Task to carry out
Read the lines below. Copy out any that hold the string "with".

--- Data section ---

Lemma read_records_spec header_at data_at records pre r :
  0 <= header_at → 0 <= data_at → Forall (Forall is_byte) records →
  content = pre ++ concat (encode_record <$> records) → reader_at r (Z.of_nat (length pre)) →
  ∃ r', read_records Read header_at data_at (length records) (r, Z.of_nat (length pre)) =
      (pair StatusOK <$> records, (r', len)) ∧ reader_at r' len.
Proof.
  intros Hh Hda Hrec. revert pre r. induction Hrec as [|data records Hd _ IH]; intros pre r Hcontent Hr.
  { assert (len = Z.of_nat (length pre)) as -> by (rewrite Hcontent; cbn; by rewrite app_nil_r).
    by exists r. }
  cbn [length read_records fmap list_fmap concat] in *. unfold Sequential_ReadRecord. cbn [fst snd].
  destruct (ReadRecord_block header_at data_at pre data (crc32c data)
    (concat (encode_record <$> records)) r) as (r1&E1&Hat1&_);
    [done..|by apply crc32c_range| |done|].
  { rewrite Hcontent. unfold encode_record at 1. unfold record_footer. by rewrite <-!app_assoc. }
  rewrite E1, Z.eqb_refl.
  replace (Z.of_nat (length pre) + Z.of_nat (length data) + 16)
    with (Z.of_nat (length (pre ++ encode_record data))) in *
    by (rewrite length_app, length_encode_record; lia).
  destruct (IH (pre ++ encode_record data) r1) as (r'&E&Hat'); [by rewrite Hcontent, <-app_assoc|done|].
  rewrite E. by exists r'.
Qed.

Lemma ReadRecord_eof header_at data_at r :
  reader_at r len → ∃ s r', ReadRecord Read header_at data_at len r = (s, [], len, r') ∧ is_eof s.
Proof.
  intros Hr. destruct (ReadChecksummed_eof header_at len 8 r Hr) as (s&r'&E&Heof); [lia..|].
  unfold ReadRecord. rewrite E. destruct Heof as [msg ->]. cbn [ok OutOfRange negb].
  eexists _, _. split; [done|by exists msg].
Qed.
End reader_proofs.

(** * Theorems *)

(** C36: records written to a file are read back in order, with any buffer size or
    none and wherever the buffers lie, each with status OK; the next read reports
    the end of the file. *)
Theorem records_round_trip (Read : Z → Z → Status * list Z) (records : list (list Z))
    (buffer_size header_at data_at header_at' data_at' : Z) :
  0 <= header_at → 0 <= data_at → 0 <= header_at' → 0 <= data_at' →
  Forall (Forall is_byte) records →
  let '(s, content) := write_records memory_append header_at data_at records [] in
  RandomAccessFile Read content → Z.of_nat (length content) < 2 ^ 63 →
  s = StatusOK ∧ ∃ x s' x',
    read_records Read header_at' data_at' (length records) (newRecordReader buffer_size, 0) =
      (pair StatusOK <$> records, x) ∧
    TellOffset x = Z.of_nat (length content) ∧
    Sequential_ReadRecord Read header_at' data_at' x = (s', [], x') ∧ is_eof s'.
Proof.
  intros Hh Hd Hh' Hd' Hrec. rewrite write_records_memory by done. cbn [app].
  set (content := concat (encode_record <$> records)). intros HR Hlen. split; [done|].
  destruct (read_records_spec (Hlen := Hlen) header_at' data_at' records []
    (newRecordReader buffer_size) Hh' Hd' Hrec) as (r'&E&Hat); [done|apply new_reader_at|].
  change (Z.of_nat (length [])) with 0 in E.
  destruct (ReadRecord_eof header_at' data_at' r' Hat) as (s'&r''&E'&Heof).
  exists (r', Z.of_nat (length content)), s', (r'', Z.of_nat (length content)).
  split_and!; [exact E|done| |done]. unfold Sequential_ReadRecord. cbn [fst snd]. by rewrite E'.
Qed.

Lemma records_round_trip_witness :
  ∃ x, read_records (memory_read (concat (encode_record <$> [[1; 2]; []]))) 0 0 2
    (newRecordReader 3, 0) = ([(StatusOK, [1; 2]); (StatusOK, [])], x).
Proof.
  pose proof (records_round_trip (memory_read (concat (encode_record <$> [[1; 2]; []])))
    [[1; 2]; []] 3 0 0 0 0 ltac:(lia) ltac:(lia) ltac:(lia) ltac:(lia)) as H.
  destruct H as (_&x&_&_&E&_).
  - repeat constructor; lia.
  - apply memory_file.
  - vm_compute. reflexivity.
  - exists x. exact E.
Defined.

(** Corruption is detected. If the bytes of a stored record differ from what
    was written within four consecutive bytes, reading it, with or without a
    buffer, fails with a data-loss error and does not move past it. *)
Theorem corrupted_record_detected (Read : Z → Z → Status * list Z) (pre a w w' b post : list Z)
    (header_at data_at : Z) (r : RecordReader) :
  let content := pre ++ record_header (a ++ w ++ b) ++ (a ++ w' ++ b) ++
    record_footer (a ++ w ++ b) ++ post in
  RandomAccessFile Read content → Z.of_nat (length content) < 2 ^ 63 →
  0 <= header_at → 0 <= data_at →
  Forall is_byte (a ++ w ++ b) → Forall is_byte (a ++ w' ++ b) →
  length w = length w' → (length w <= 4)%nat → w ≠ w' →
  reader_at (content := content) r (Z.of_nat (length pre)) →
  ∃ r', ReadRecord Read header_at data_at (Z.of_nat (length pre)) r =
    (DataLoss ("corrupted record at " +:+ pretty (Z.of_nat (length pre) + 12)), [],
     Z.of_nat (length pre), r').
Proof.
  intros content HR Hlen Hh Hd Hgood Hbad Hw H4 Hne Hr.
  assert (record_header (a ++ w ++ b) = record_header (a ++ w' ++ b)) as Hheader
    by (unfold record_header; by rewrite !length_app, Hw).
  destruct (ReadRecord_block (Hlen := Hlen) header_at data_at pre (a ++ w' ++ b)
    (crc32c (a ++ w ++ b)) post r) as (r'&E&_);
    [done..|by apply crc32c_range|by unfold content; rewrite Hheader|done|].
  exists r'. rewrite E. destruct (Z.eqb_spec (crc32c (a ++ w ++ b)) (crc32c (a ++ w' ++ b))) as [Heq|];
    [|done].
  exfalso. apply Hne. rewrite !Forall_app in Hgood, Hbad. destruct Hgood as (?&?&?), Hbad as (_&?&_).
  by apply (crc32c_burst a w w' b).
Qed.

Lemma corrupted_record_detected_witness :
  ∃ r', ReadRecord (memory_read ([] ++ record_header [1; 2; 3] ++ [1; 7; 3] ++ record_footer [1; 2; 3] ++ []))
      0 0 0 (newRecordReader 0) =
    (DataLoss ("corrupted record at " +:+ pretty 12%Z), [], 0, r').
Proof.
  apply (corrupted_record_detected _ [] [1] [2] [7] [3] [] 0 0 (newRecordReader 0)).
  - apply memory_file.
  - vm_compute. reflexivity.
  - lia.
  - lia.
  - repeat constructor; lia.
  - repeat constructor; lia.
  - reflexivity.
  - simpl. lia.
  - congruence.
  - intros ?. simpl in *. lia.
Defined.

---
--- Data section ---

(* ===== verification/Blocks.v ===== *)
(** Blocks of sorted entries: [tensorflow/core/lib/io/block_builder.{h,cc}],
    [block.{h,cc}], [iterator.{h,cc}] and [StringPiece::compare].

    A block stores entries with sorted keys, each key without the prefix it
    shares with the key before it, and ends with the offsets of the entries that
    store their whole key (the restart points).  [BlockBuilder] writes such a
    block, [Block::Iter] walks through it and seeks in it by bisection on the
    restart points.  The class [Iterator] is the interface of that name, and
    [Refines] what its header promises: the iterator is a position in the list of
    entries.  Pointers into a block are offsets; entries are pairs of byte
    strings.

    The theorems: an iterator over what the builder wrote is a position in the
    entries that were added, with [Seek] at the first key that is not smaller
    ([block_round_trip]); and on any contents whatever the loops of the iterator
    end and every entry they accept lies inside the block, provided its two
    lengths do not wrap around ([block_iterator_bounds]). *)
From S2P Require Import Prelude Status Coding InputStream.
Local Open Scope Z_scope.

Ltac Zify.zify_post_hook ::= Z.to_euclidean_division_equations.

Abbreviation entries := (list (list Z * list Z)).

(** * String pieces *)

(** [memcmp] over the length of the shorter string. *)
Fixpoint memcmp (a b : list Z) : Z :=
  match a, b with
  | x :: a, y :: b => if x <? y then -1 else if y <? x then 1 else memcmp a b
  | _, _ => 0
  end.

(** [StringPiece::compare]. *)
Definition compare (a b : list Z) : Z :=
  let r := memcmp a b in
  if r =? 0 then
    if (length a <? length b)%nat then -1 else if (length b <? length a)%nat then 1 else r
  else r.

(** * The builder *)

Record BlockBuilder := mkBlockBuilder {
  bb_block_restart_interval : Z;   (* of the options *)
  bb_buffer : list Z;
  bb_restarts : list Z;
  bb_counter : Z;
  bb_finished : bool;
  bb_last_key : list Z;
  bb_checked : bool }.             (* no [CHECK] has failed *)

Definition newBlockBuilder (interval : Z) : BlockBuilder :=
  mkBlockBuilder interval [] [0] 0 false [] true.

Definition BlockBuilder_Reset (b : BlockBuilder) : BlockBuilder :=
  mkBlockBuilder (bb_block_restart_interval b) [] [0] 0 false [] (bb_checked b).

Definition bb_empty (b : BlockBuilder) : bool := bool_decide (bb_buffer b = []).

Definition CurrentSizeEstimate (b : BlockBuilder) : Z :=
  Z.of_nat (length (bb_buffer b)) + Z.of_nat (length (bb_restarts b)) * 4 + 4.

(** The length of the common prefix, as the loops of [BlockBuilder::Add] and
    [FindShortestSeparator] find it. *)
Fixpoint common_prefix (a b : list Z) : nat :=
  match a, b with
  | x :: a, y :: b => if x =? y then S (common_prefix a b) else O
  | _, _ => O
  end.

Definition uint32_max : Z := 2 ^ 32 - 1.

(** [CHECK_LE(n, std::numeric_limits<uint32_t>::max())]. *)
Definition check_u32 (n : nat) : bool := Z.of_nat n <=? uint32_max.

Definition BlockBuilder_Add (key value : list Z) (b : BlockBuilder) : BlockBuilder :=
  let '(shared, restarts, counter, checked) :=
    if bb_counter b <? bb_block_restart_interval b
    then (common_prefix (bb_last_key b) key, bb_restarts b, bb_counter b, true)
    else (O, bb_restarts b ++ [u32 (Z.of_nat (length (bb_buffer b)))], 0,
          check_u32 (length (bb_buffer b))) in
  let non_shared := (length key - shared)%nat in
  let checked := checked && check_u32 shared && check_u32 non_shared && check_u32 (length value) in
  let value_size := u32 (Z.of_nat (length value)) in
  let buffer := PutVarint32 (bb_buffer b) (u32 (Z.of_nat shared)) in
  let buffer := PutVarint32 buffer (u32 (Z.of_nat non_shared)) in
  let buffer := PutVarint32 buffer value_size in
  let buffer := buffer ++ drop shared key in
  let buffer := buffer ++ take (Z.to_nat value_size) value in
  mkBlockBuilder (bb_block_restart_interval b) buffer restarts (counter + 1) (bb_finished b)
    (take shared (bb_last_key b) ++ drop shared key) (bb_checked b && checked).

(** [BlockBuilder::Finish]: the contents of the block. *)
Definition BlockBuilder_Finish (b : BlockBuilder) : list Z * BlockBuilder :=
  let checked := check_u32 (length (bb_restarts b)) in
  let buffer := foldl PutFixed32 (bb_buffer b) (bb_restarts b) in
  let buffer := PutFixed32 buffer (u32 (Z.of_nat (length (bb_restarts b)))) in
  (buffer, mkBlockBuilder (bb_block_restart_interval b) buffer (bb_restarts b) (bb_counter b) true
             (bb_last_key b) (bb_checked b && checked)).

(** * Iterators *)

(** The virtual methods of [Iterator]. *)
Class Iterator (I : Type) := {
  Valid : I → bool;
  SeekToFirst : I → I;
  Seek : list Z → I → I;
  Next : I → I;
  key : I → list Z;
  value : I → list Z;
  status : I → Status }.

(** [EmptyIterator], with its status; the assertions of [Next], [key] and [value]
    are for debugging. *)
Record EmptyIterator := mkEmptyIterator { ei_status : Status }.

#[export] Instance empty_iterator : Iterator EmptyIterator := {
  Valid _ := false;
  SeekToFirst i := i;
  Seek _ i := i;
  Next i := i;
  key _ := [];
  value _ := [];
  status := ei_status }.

---

Solution to the problem
    with (Z.of_nat (length (pre ++ encode_record data))) in *
(** C36: records written to a file are read back in order, with any buffer size or
    none and wherever the buffers lie, each with status OK; the next read reports
  change (Z.of_nat (length [])) with 0 in E.
    was written within four consecutive bytes, reading it, with or without a
    buffer, fails with a data-loss error and does not move past it. *)
    A block stores entries with sorted keys, each key without the prefix it
    shares with the key before it, and ends with the offsets of the entries that
    entries that were added, with [Seek] at the first key that is not smaller
  match a, b with
  match a, b with
(** [EmptyIterator], with its status; the assertions of [Next], [key] and [value]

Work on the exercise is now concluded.